> What this task involves:
Would you copy each line of the records that includes the word "mkServicesState"?

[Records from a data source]
(* ===== verification/DemoAccumulate.v ===== *)
(** * A run of an accumulation

    Two services on an empty storage; the program of the first sends a transfer to the second
    and halts.  The theorems about accumulation, instantiated on it. *)

From Stdlib Require Import ZArith Lia Bool List.
From stdpp Require Import base numbers option list sets gmap relations.
From S2P Require Import Prelude Constants Defs MemorySection Memory BasicBlock Machine Interp Program Invocation Graypaper HostCalls Refine StateBase Sums Storage StateKeys Accounts Pending AccumContext AccumCalls AccumServe Accumulate DemoHost DemoStorage.
Import ListNotations.

#[local] Open Scope Z_scope.
#[local] Existing Instance demo_codec.
#[local] Existing Instance demo_codec_laws.

#[export] Instance input_codec {P : Type} : FetchCodec unit (AccumulationInput P) := {
  U16_encode := le_bytes 2;
  HostCalls.U32_encode := le_bytes 4;
  HostCalls.U64_encode := le_bytes 8;
  VarInt64_encode x := 255 :: le_bytes 8 x;
  WorkPackage_to_jam_bytes p := le_bytes 4 (Z.of_nat (length (wp_items p)));
  context_to_jam_bytes _ := [];
  AccumulationInput_to_jam_bytes _ := [1];
  AccumulationInputs_encode l := le_bytes 8 (Z.of_nat (length l))
}.

#[export] Instance input_codec_laws {P : Type} : FetchCodecLaws unit (AccumulationInput P).
Proof.
  assert (forall n x, blen (le_bytes n x) = Z.of_nat n) as Hlen by (intros n x; unfold blen; by rewrite length_le_bytes).
  assert (forall n x, (n <= 8)%nat -> blob_ok (le_bytes n x)) as Hle.
  { intros n x Hn. split; [apply le_bytes_bytes|]. rewrite Hlen. lia. }
  split; intros.
  1-3: split; [apply le_bytes_bytes|apply Hlen].
  - split; [constructor; [done|apply le_bytes_bytes]|]. unfold blen in *. cbn. lia.
  - apply (Hle 4%nat). lia.
  - split; [constructor|done].
  - split; [by repeat constructor|done].
  - apply (Hle 8%nat). lia.
Qed.

(** Five traps, the offset of accumulation; then [r10 = r7; r7 = 2; r8 = 100; r9 = 50;
    ecalli transfer; jump r0]. *)
Definition transfer_code : bytes := [0; 0; 0; 0; 0; 100; 122; 51; 7; 2; 51; 8; 100; 51; 9; 50; 10; 21; 50; 0].
Definition transfer_blob : bytes :=
  [0; 0; 0; 0; 0; 0; 1; 0; 0; 16; 0; 26; 0; 0; 0] ++ [0; 0; 20] ++ transfer_code ++ [191; 36; 5].

Definition demo_empty : ServicesState :=
  mkServicesState no_changes (Some (mkStorage ∅ (Some (block_id 1)) None ∅ ∅ ∅ ∅)) ∅.

(** Services 1 and 2; the preimage has a byte of metadata. *)
Definition demo_two : ServicesState :=
  put_preimage 1 (code_hash demo_account) (Some (0 :: transfer_blob))
    (put_account 2 (Some demo_account) (put_account 1 (Some demo_account) demo_empty)).

Definition demo_parts : AccumulationStateComponents :=
  mkComponents demo_two [] [[]; []] (mkPrivileged 5 [6; 7] 8 9 ∅).

Definition demo_incoming : AccumulationInput unit := mkInput unit None (Some (mkTransfer 2 1 30 (replicate 128 0) 10)).

Definition demo_accumulation : AccumulateMutator (AccumulationInput unit) :=
  mkAccumulateMutator _ (replicate 32 3) [demo_incoming] gp_tiny false 50.

#[local] Abbreviation run st g := (pvm_invoke_accumulate (jam := bytes_codec) demo_hash (fun b => mkValidatorData b [] [] []) (drop 1) (fetch := input_codec) demo_accumulation st 40 1 g).

(** The transfer is sent, and paid for. *)
Definition demo_out : PvmAccumulateOutput :=
  match run demo_parts 1000 with Some (Ret out) => out | _ => mkAccumulateOutput demo_parts [] None 0 [] end.

Lemma demo_run : run demo_parts 1000 = Some (Ret demo_out).
Proof. vm_compute. reflexivity. Qed.

Lemma demo_empty_get k : storage_get demo_empty k = Ret None.
Proof. reflexivity. Qed.

Lemma to_bytes4_run x : service_id x -> exists a b c d, to_bytes4 x = Ret [a; b; c; d].
Proof. intros [H0 H1]. unfold to_bytes4. rewrite (proj2 (Z.leb_le 0 x) H0), (proj2 (Z.ltb_lt x (2 ^ 32)) H1). by do 4 eexists. Qed.

Lemma demo_value_key id v : service_id id -> exists k, state_key_constructor_service_account_value demo_hash id v = Ret k.
Proof.
  intros Hid. unfold state_key_constructor_service_account_value. destruct (to_bytes4_run id Hid) as (a & b & c & d & ->).
  cbn [mbind outcome_bind]. pose proof (demo_hash_length v) as Hl. destruct (demo_hash v) as [|? [|? [|? ?]]]; try discriminate Hl. by eexists.
Qed.

Lemma demo_empty_readable {tolerance : Tolerance} : readable demo_hash demo_empty.
Proof.
  split.
  - intros id Hid. unfold retrieve_service_account. destruct (Z.leb_spec (2 ^ 32) id) as [|Hlt]; [done|].
    cbn [pending_changes demo_empty pc_accounts no_changes]. rewrite lookup_empty. cbn [state_storage].
    unfold state_key_constructor_service_account. destruct (to_bytes4_run id ltac:(by split)) as (a & b & c & d & ->). done.
  - intros id k Hid. unfold retrieve_storage_item. cbn [pending_changes demo_empty pc_storage_items no_changes]. rewrite lookup_empty.
    cbn [state_storage]. unfold state_key_constructor_storage_item. by destruct (demo_value_key id (le_bytes 4 (2 ^ 32 - 1) ++ k) Hid) as (key & ->).
  - intros id h Hid. unfold retrieve_preimage. cbn [pending_changes demo_empty pc_preimages no_changes]. rewrite lookup_empty.
    cbn [state_storage]. unfold state_key_constructor_preimage. by destruct (demo_value_key id (le_bytes 4 (2 ^ 32 - 2) ++ h) Hid) as (key & ->).
  - intros id h l Hid Hl. left. unfold retrieve_preimage_availability. destruct (Z.ltb_spec id (2 ^ 32)); [|done]. destruct (Z.ltb_spec l (2 ^ 32)); [|done].
    cbn [andb pending_changes demo_empty pc_availability no_changes]. rewrite lookup_empty. cbn [state_storage].
    unfold state_key_constructor_preimage_availability. destruct (to_bytes4_run l ltac:(by split)) as (a & b & c & d & ->). cbn [mbind outcome_bind].
    by destruct (demo_value_key id ([a; b; c; d] ++ h) ltac:(by split)) as (key & ->).
Qed.

Lemma demo_two_readable {tolerance : Tolerance} : readable demo_hash demo_two.
Proof.
  assert (hash_ok (code_hash demo_account)) as Hcode by (split; [by apply Forall_replicate|done]).
  unfold demo_two. apply readable_put_preimage.
  { intros b [= <-]. split; [|done]. apply (bool_decide_eq_true_1 (List.Forall (fun b => 0 <= b < 256) _)). vm_compute. reflexivity. }
  by repeat apply readable_put_account; try apply demo_empty_readable; try (intros b [= <-]).
Qed.

Lemma demo_accumulation_ok : accumulate_mutator_ok demo_hash (RC := unit) demo_accumulation.
Proof.
  split; [apply demo_hash_length|by split|done|]. split; cbn; try done. split; [by repeat constructor|done].
Qed.

Lemma demo_parts_wf {tolerance : Tolerance} : state_wf demo_hash demo_accumulation 40 demo_parts.
Proof. split; [apply demo_two_readable|done..]. Qed.

Lemma demo_metadata (b : bytes) : List.Forall is_byte b -> List.Forall is_byte (drop 1 b).
Proof. apply Forall_drop. Qed.

(** ** Witnesses *)

#[local] Instance demo_tolerance : Tolerance := False.

Lemma accumulate_total_witness :
  exists r, run demo_parts 1000 = Some r /\ (forall out, r = Ret out -> pa_gas_used out <= 1000).
Proof.
  destruct (accumulate_total demo_hash (fun b => mkValidatorData b [] [] []) (drop 1) demo_metadata demo_accumulation
    demo_accumulation_ok 40 1 demo_parts 1000 (demo_parts_wf (tolerance := True))) as (r & Hrun & Hr).
  - by split.
  - by split.
  - exists r. split; [exact Hrun|]. intros out ->. apply Hr.
Defined.

(** The amount sent and the one received, on the two services. *)
Lemma demo_sent : sum_of tr_amount (pa_deferred_transfers demo_out) = 100.
Proof. vm_compute. reflexivity. Qed.
Lemma demo_received : sum_of tr_amount (incoming (am_accumulation_inputs demo_accumulation)) = 30.
Proof. vm_compute. reflexivity. Qed.

Lemma accumulate_conserves_funds_witness :
  exists T, forall ids, NoDup ids -> T ⊆ ids ->
    sum_of (balance_of (services (pa_state_context demo_out))) ids + 100 = sum_of (balance_of (services demo_parts)) ids + 30.
Proof.
  assert (exists a, retrieve_service_account 1 true (services demo_parts) = Ret a) as Hex by (exists demo_account; reflexivity).
  pose proof (accumulate_conserves_funds demo_hash (fun b => mkValidatorData b [] [] []) (drop 1) demo_metadata demo_accumulation
    demo_accumulation_ok 40 1 demo_parts 1000 demo_out demo_parts_wf ltac:(by split) ltac:(by split) Hex demo_run) as H.
  rewrite demo_sent, demo_received in H. exact H.
Defined.

Lemma accumulate_isolated_witness :
  untouched demo_hash 2 (services demo_parts) (services (pa_state_context demo_out)).
Proof.
  apply (accumulate_isolated demo_hash (fun b => mkValidatorData b [] [] []) (drop 1) demo_metadata demo_accumulation
    demo_accumulation_ok 40 1 demo_parts 1000 demo_out 2 demo_account demo_parts_wf ltac:(by split) ltac:(by split) demo_run).
  - done.
  - done.
  - reflexivity.
  - vm_compute. discriminate.
Defined.

Lemma demo_solvent : solvent gp_tiny demo_two.
Proof.
  assert (affords gp_tiny demo_account) as Ha by (vm_compute; discriminate).
  intros id a Hid. destruct (decide (id = 1)) as [->|H1]; [intros [= <-]; exact Ha|].
  destruct (decide (id = 2)) as [->|H2]; [intros [= <-]; exact Ha|].
  unfold retrieve_service_account. destruct (_ <=? _); [done|]. cbn [pending_changes demo_two put_preimage put_account with_preimages with_accounts pc_accounts demo_empty no_changes].
  rewrite lookup_insert_ne, lookup_insert_ne, lookup_empty by congruence. cbn [state_storage with_accounts put_account].
  intros H. exfalso. revert H. unfold state_key_constructor_service_account. destruct (to_bytes4 id) as [b|]; [|done]. cbn [mbind outcome_bind].
  destruct b as [|? [|? [|? [|? [|]]]]]; done.
Qed.

Lemma accumulate_solvent_witness : solvent gp_tiny (services (pa_state_context demo_out)).
Proof.
  apply (accumulate_solvent demo_hash (fun b => mkValidatorData b [] [] []) (drop 1) demo_metadata demo_accumulation
    demo_accumulation_ok 40 1 demo_parts 1000 demo_out demo_parts_wf ltac:(by split) ltac:(by split)).
  - by split.
  - by repeat constructor.
  - exact demo_run.
  - exact demo_solvent.
Defined.

Lemma accumulate_unprivileged_witness :
  privileged_services (pa_state_context demo_out) = privileged_services demo_parts.
Proof.
  apply (accumulate_unprivileged demo_hash (fun b => mkValidatorData b [] [] []) (drop 1) demo_metadata demo_accumulation
    demo_accumulation_ok 40 1 demo_parts 1000 demo_out demo_parts_wf ltac:(by split) ltac:(by split) eq_refl).
  - done.
  - done.
  - cbn. rewrite !elem_of_cons, elem_of_nil. lia.
  - exact demo_run.
Defined.

(** ** Single calls *)

Definition demo_first : AccumulateContextItem := first_item 1 demo_parts 70000.
Definition demo_invocation : AccumulateInvocationContext := mkAccumulateContext demo_first demo_first 40.

Lemma demo_context_wf : context_wf demo_hash gp_tiny 40 demo_invocation.
Proof.
  assert (item_wf demo_hash gp_tiny 40 demo_first) as Hitem; [|by split].
  split; try done; [by exists demo_account|apply demo_two_readable].
Qed.

(** A transfer from the machine of [DemoHost]. *)
Lemma accumulate_execute_refines_witness :
  exists r x' vm', accumulate_execute (fetch := input_codec) demo_hash (fun b => mkValidatorData b [] [] []) demo_accumulation 21
      (gas demo_host_vm) (reg demo_host_vm) demo_invocation demo_host_vm = (r, (x', vm')) /\
    rtc (call_step demo_hash gp_tiny false 40) demo_invocation x' /\ context_wf demo_hash gp_tiny 40 x'.
Proof.
  destruct (accumulate_execute_refines demo_hash (fun b => mkValidatorData b [] [] []) (fetch := input_codec) demo_accumulation
    demo_accumulation_ok 40 21 demo_invocation demo_host_vm demo_context_wf demo_bounds demo_host_ready) as (r & x' & vm' & Hrun & Hc & Hwf & _).
  - vm_compute. split; congruence.
  - exists r, x', vm'. split; [exact Hrun|]. split; [exact Hc|exact Hwf].
Defined.

Lemma provide_empty_raises_witness :
  (accumulate_execute (fetch := input_codec) demo_hash (fun b => mkValidatorData b [] [] []) demo_accumulation 27 5000
    (<[8%nat := 2 ^ 32]> (replicate 13 0)) demo_invocation demo_host_vm).1 = Raise PVMMemoryError.
Proof.
  apply (provide_empty_raises demo_hash (fun b => mkValidatorData b [] [] []) demo_accumulation (2 ^ 32)).
  - reflexivity.
  - reflexivity.
  - reflexivity.
  - vm_compute. congruence.
  - lia.
Defined.

(** The transfer costs 575 and the 50 it forwards. *)
Lemma accumulate_pays_transfers_witness : sum_of transfer_cost (pa_deferred_transfers demo_out) = 625 /\ 625 <= pa_gas_used demo_out <= 1000.
Proof.
  assert (sum_of transfer_cost (pa_deferred_transfers demo_out) = 625) as H by (vm_compute; reflexivity).
  split; [exact H|]. rewrite <- H.
  apply (accumulate_pays_transfers demo_hash (fun b => mkValidatorData b [] [] []) (drop 1) demo_metadata demo_accumulation
    demo_accumulation_ok 40 1 demo_parts 1000 demo_out demo_parts_wf ltac:(by split) ltac:(by split) demo_run).
Defined.

(** ** An item in the place of a request *)

Definition demo_garbled : ServicesState :=
  match write_storage_item demo_hash 5 (replicate 32 1) (Some [3; 4]) (mkServicesState no_changes (Some demo_import) ∅) with
  | Ret st => st
  | Raise _ => demo_empty
  end.

Lemma request_reads_item_witness :
  retrieve_preimage_availability demo_hash 5 (replicate 32 1) (2 ^ 32 - 1) (persisted demo_garbled) = Raise ValueError /\
  ~ readable (tolerance := False) demo_hash (persisted demo_garbled).
Proof.
  destruct (request_reads_item demo_hash 5 (replicate 32 1) [3; 4] demo_garbled) as [Hrun Hno].
  - by split.
  - done.
  - vm_compute. reflexivity.
  - split; [rewrite Hrun; reflexivity|apply Hno; reflexivity].
Defined.
(* ===== verification/DemoRefinement.v ===== *)
(** * A report, computed

    A package of two items on a node of two cores and six validators.  Both programs give their
    arguments back.  The first item imports a segment of another package and reads an
    extrinsic; the second announces an export that it does not make.  The theorems about
    bundles and reports, instantiated on it. *)

From Stdlib Require Import ZArith Lia Bool List.
From stdpp Require Import base numbers option list sets gmap.
From S2P Require Import Prelude Constants Graypaper Defs BasicBlock Program Merkle Invocation HostCalls StateBase Sums Reports Storage Accounts Guarantees Refine Availability Refinement DemoHost DemoStorage DemoPipeline.
Import ListNotations.

#[local] Open Scope Z_scope.
#[local] Existing Instance demo_codec.

(** A quick hash, of the length and the first 72 bytes: long enough for a node of two hashes. *)
Definition quick_hash (x : bytes) : bytes := le_bytes 32 (fold_left (fun acc b => Z.land (acc * 257 + b + 1) 18446744073709551615) (take 72 x) (blen x)).

#[export] Instance quick_hash_laws : HashLaws quick_hash.
Proof. split; intros x; [apply length_le_bytes|apply le_bytes_bytes]. Qed.

#[export] Instance package_codec : FetchCodec RefinementContext unit := {
  U16_encode := le_bytes 2;
  HostCalls.U32_encode := le_bytes 4;
  HostCalls.U64_encode := le_bytes 8;
  VarInt64_encode x := 255 :: le_bytes 8 x;
  WorkPackage_to_jam_bytes p := le_bytes 4 (Z.of_nat (length (wp_items p)));
  context_to_jam_bytes _ := [];
  AccumulationInput_to_jam_bytes _ := [1];
  AccumulationInputs_encode l := le_bytes 8 (Z.of_nat (length l))
}.

#[export] Instance package_codec_laws : FetchCodecLaws RefinementContext unit.
Proof.
  assert (forall n x, blen (le_bytes n x) = Z.of_nat n) as Hlen by (intros n x; unfold blen; by rewrite length_le_bytes).
  assert (forall n x, (n <= 8)%nat -> blob_ok (le_bytes n x)) as Hle.
  { intros n x Hn. split; [apply le_bytes_bytes|]. rewrite Hlen. lia. }
  split; intros.
  1-3: split; [apply le_bytes_bytes|apply Hlen].
  - split; [constructor; [done|apply le_bytes_bytes]|]. unfold blen in *. cbn. lia.
  - apply (Hle 4%nat). lia.
  - split; [constructor|done].
  - split; [by repeat constructor|done].
  - apply (Hle 8%nat). lia.
Qed.

(** A length in one byte, then the hashes. *)
Definition hash_vector (l : list bytes) : bytes := (Z.of_nat (length l) mod 256) :: concat l.

Lemma hash_vector_blen l : Forall (fun h => length h = 32%nat) l -> blen (hash_vector l) = 1 + 32 * Z.of_nat (length l).
Proof.
  unfold blen, hash_vector. cbn [length]. induction 1 as [|h l Hh _ IH]; [done|]. cbn [concat length]. rewrite length_app, Hh. lia.
Qed.

#[export] Instance bundle_codec_laws : BundleCodecLaws hash_vector.
Proof.
  split; [|intros l Hl _; by apply hash_vector_blen]. intros p _ _ _ _ _.
  assert (0 <= sum_of (fun w => (4 + 32 + 8 + 8 + 2 + 4 + 2 + 2) + blen (wi_payload w) + Z.of_nat (length (wi_import_segments w)) * (32 + 2)
                         + Z.of_nat (length (wi_extrinsic w)) * (32 + 4)) (wp_items p)) by (apply sum_of_nonneg, Forall_forall; intros w _; unfold blen; lia).
  assert (blen (WorkPackage_to_jam_bytes p) = 4) by done. unfold blen in *. lia.
Qed.

(** Shards of the right sizes. *)
Definition quick_shards (data : bytes) (originals recovery : Z) : list bytes :=
  map (fun i => slice (i mod originals * (blen data / originals)) ((i mod originals + 1) * (blen data / originals)) data) (py_range 0 (originals + recovery)).

#[export] Instance erasure_laws : ErasureLaws hash_vector quick_shards.
Proof.
  split; [intros l Hl; rewrite hash_vector_blen by done; lia|]. intros data originals recovery k Ho Hr Hk Hlen. unfold quick_shards. split.
  - rewrite length_map, py_range_length. lia.
  - assert (blen data / originals = 2 * k) as -> by (rewrite Hlen; apply Z.div_mul; lia).
    apply List.Forall_map, List.Forall_forall. intros i _. pose proof (Z.mod_pos_bound i originals Ho). rewrite blen_slice; [lia|nia|nia].
Qed.

(** [jump r0]: the output is the argument. *)
Definition echo_blob : bytes := [0; 0; 0; 0; 0; 0; 1; 0; 0; 16; 0; 6; 0; 0; 0] ++ [0; 0; 2] ++ [50; 0] ++ [1].

#[export] Instance echo_services : ServicesState bool := {
  ServiceAccount := unit;
  retrieve_service_account _ _ := Ret (Some tt);
  historical_preimage_lookup _ _ _ _ := Ret (Some (0 :: echo_blob))
}.

#[export] Instance echo_services_laws : ServicesLaws bool.
Proof.
  split; intros; [by eexists|]. eexists. split; [done|]. split; [|done]. apply (bool_decide_eq_true_1 (List.Forall (fun b => 0 <= b < 256) _)). vm_compute. reflexivity.
Qed.

(** Two segments exported by the package [3; 3; ..]. *)
Definition demo_exports : list bytes := [replicate 4104 7; replicate 4104 8].
Definition demo_root : bytes := constant_depth_root quick_hash demo_exports.
Definition demo_other : bytes := replicate 32 3.
Definition demo_mappings : list (bytes * bytes) := [(demo_other, demo_root)].

Definition demo_blob_read : bytes := [1; 2; 3].
Definition demo_importing : WorkItem := mkWorkItem 7 (replicate 32 1) 1000 2000 0 [4; 5] [(demo_other, 1 + 2 ^ 15)] [(quick_hash demo_blob_read, 3)].
Definition demo_exporting : WorkItem := mkWorkItem 8 (replicate 32 1) 1000 2000 1 [6] [] [].
Definition demo_work : Package := mkWorkPackage _ 7 (replicate 32 2) demo_context [9] [8; 8] [demo_importing; demo_exporting].

Definition demo_proof : list bytes := match trace quick_hash demo_exports 1 with Some p => p | None => [] end.

(** The data, from the parts sent with the package. *)
Definition demo_data : BundleData :=
  match from_parts quick_hash demo_work [demo_blob_read] [replicate 4104 8] [demo_proof] with Ret d => d | _ => mkBundleData ∅ ∅ end.

Definition demo_computation : option (outcome work_exn (WorkReport * bytes * list bytes)) :=
  compute_work_report quick_hash (drop 1) (fun b => b) hash_vector quick_shards gp_tiny true demo_data demo_work 1 demo_mappings 6.

Definition report_of (r : option (outcome work_exn (WorkReport * bytes * list bytes))) : WorkReport * bytes * list bytes :=
  match r with
  | Some (Ret r) => r
  | _ => (mkWorkReport (mkPackageSpec [] 0 [] 0 [] 0) demo_context 0 [] 0 [] [] [], [], [])
  end.

Definition demo_computed : WorkReport * bytes * list bytes := report_of demo_computation.

Lemma demo_computation_run : demo_computation = Some (Ret demo_computed).
Proof. vm_compute. reflexivity. Qed.

(** The bundle: four bytes of package, the extrinsic, the segment, the proof. *)
Definition demo_bundle : bytes := [2; 0; 0; 0] ++ demo_blob_read ++ replicate 4104 8 ++ hash_vector demo_proof.

Lemma demo_parts_run : from_parts quick_hash demo_work [demo_blob_read] [replicate 4104 8] [demo_proof] = Ret demo_data.
Proof. vm_compute. reflexivity. Qed.

Lemma demo_bundle_run : assemble_bundle quick_hash hash_vector gp_tiny demo_data demo_work demo_mappings = Ret demo_bundle.
Proof. vm_compute. reflexivity. Qed.

Definition is_Ret {A} (r : outcome work_exn A) : Prop := match r with Ret _ => True | Raise _ => False end.

(** ** Witnesses *)

Lemma bundle_authentic_witness :
  exists blobs imported, Forall2 (fun item => Forall2 (names_blob quick_hash) (wi_extrinsic item)) [demo_importing; demo_exporting] blobs /\
    Forall2 (fun item => Forall2 (names_import quick_hash demo_mappings) (wi_import_segments item)) [demo_importing; demo_exporting] imported.
Proof.
  destruct (bundle_authentic quick_hash hash_vector gp_tiny demo_data demo_work demo_mappings demo_bundle demo_bundle_run)
    as (blobs & imported & _ & _ & _ & Hx & Hs). exists blobs, imported. split; [exact Hx|exact Hs].
Defined.

Lemma bundle_of_parts_witness :
  demo_bundle = WorkPackage_to_jam_bytes demo_work ++ concat [demo_blob_read] ++ concat [replicate 4104 8] ++ concat (map hash_vector [demo_proof])
  \/ collision_among quick_hash [demo_blob_read].
Proof. exact (bundle_of_parts quick_hash hash_vector gp_tiny demo_work _ _ _ demo_mappings demo_data demo_bundle demo_parts_run demo_bundle_run). Defined.

Lemma honest_parts_bundle_witness :
  (exists data, from_parts quick_hash demo_work [demo_blob_read] [replicate 4104 8] [demo_proof] = Ret data /\
     is_Ret (assemble_bundle quick_hash hash_vector gp_tiny data demo_work demo_mappings)) \/ collision_among quick_hash [demo_blob_read].
Proof.
  destruct (honest_parts_bundle quick_hash hash_vector gp_tiny demo_work demo_mappings (fun _ => demo_exports)
    [demo_blob_read] [replicate 4104 8] [demo_proof]) as [(data & Hd & Hb)|Hc]; [|left; exists data; rewrite Hb; by split|by right].
  split.
  - repeat constructor.
  - intros e He. change (e ∈ [(demo_other, 1 + 2 ^ 15)]) in He. apply elem_of_cons in He as [->|He]; [|by apply elem_of_nil in He].
    split; [vm_compute; congruence|]. split; [repeat constructor; vm_compute; reflexivity|]. vm_compute. reflexivity.
  - constructor; [vm_compute; reflexivity|constructor].
  - constructor; [vm_compute; reflexivity|constructor].
Defined.

Lemma demo_small : gp_small gp_tiny.
Proof. by split. Qed.

Lemma demo_work_bytes : computation_ok (drop 1) (fun b => b) demo_data demo_work.
Proof.
  assert (List.Forall is_byte (replicate 32 1)) as H32 by by apply Forall_replicate.
  assert (blob_ok demo_blob_read) as Hblob by by split; [repeat constructor|].
  assert (blob_ok (replicate 4104 8)) as Hseg by by split; [by apply Forall_replicate|].
  pose proof demo_parts_run as (_ & _ & _ & _ & _ & _)%from_parts_spec.
  split.
  - intros b Hb. by apply Forall_drop.
  - done.
  - intros h b Hb. assert (extrinsics demo_data = {[ quick_hash demo_blob_read := demo_blob_read ]}) as Heq by (vm_compute; reflexivity).
    rewrite Heq in Hb. by apply lookup_singleton_Some in Hb as [_ <-].
  - intros e i Hi. assert (imports demo_data = {[ (demo_other, 1 + 2 ^ 15) := mkImported (replicate 4104 8) demo_proof ]}) as Heq by (vm_compute; reflexivity).
    rewrite Heq in Hi. by apply lookup_singleton_Some in Hi as [_ <-].
  - by repeat constructor.
  - by split; split; repeat constructor.
Qed.

(** Every check on the report alone passes; the services and the roots are asked of the chain. *)
Lemma computed_report_admissible_witness :
  exists w, demo_computed.1.1 = w /\ wr_results w <> [] /\
    check_report gp_tiny demo_gc_empty ∅ w =
      (_ ← check_gas_results gp_tiny (gc_services demo_gc_empty) 0 (wr_results w);
       raise_if (negb (forallb (fun kv => bool_decide ((∅ : gmap bytes bytes) !! kv.1 = Some kv.2)) demo_mappings)) (GuaranteeE GuaranteeErrorCode.segment_root_lookup_invalid)) /\
    check_export_count w = Ret tt.
Proof.
  exists demo_computed.1.1. split; [reflexivity|]. split; [vm_compute; congruence|].
  destruct (computed_report_admissible quick_hash (drop 1) (fun b => b) hash_vector quick_shards gp_tiny true demo_data demo_work 1 demo_mappings 6
    demo_computed.1.1 demo_computed.1.2 demo_computed.2 demo_gc_empty ∅) as (Hc & He & _).
  - exact demo_small.
  - by repeat constructor; apply not_elem_of_nil.
  - by repeat constructor.
  - rewrite <-!surjective_pairing. exact demo_computation_run.
  - split; [exact Hc|exact He].
Defined.

Lemma compute_work_report_ends_witness :
  exists r, demo_computation = Some (Ret r).
Proof.
  destruct (compute_work_report_ends quick_hash (drop 1) (fun b => b) hash_vector quick_shards gp_tiny true demo_data demo_work 1 demo_mappings 6)
    as [Hr|(e & He & _)].
  - exact demo_small.
  - exact demo_work_bytes.
  - exact Hr.
  - pose proof demo_computation_run as Hrun. unfold demo_computation in Hrun. rewrite He in Hrun. discriminate Hrun.
Defined.

(** The data shards of the full and the tiny network. *)
Lemma erasure_data_shards_greatest_witness : erasure_data_shards gp_full 1023 = Ret 342 /\ EC_SEGMENT_SIZE mod (2 * 342) = 0.
Proof.
  assert (erasure_data_shards gp_full 1023 = Ret 342) as H by (vm_compute; reflexivity).
  split; [exact H|]. apply (erasure_data_shards_greatest gp_full 1023 342 H).
Defined.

> Result of this task:
  mkServicesState no_changes (Some (mkStorage ∅ (Some (block_id 1)) None ∅ ∅ ∅ ∅)) ∅.
  match write_storage_item demo_hash 5 (replicate 32 1) (Some [3; 4]) (mkServicesState no_changes (Some demo_import) ∅) with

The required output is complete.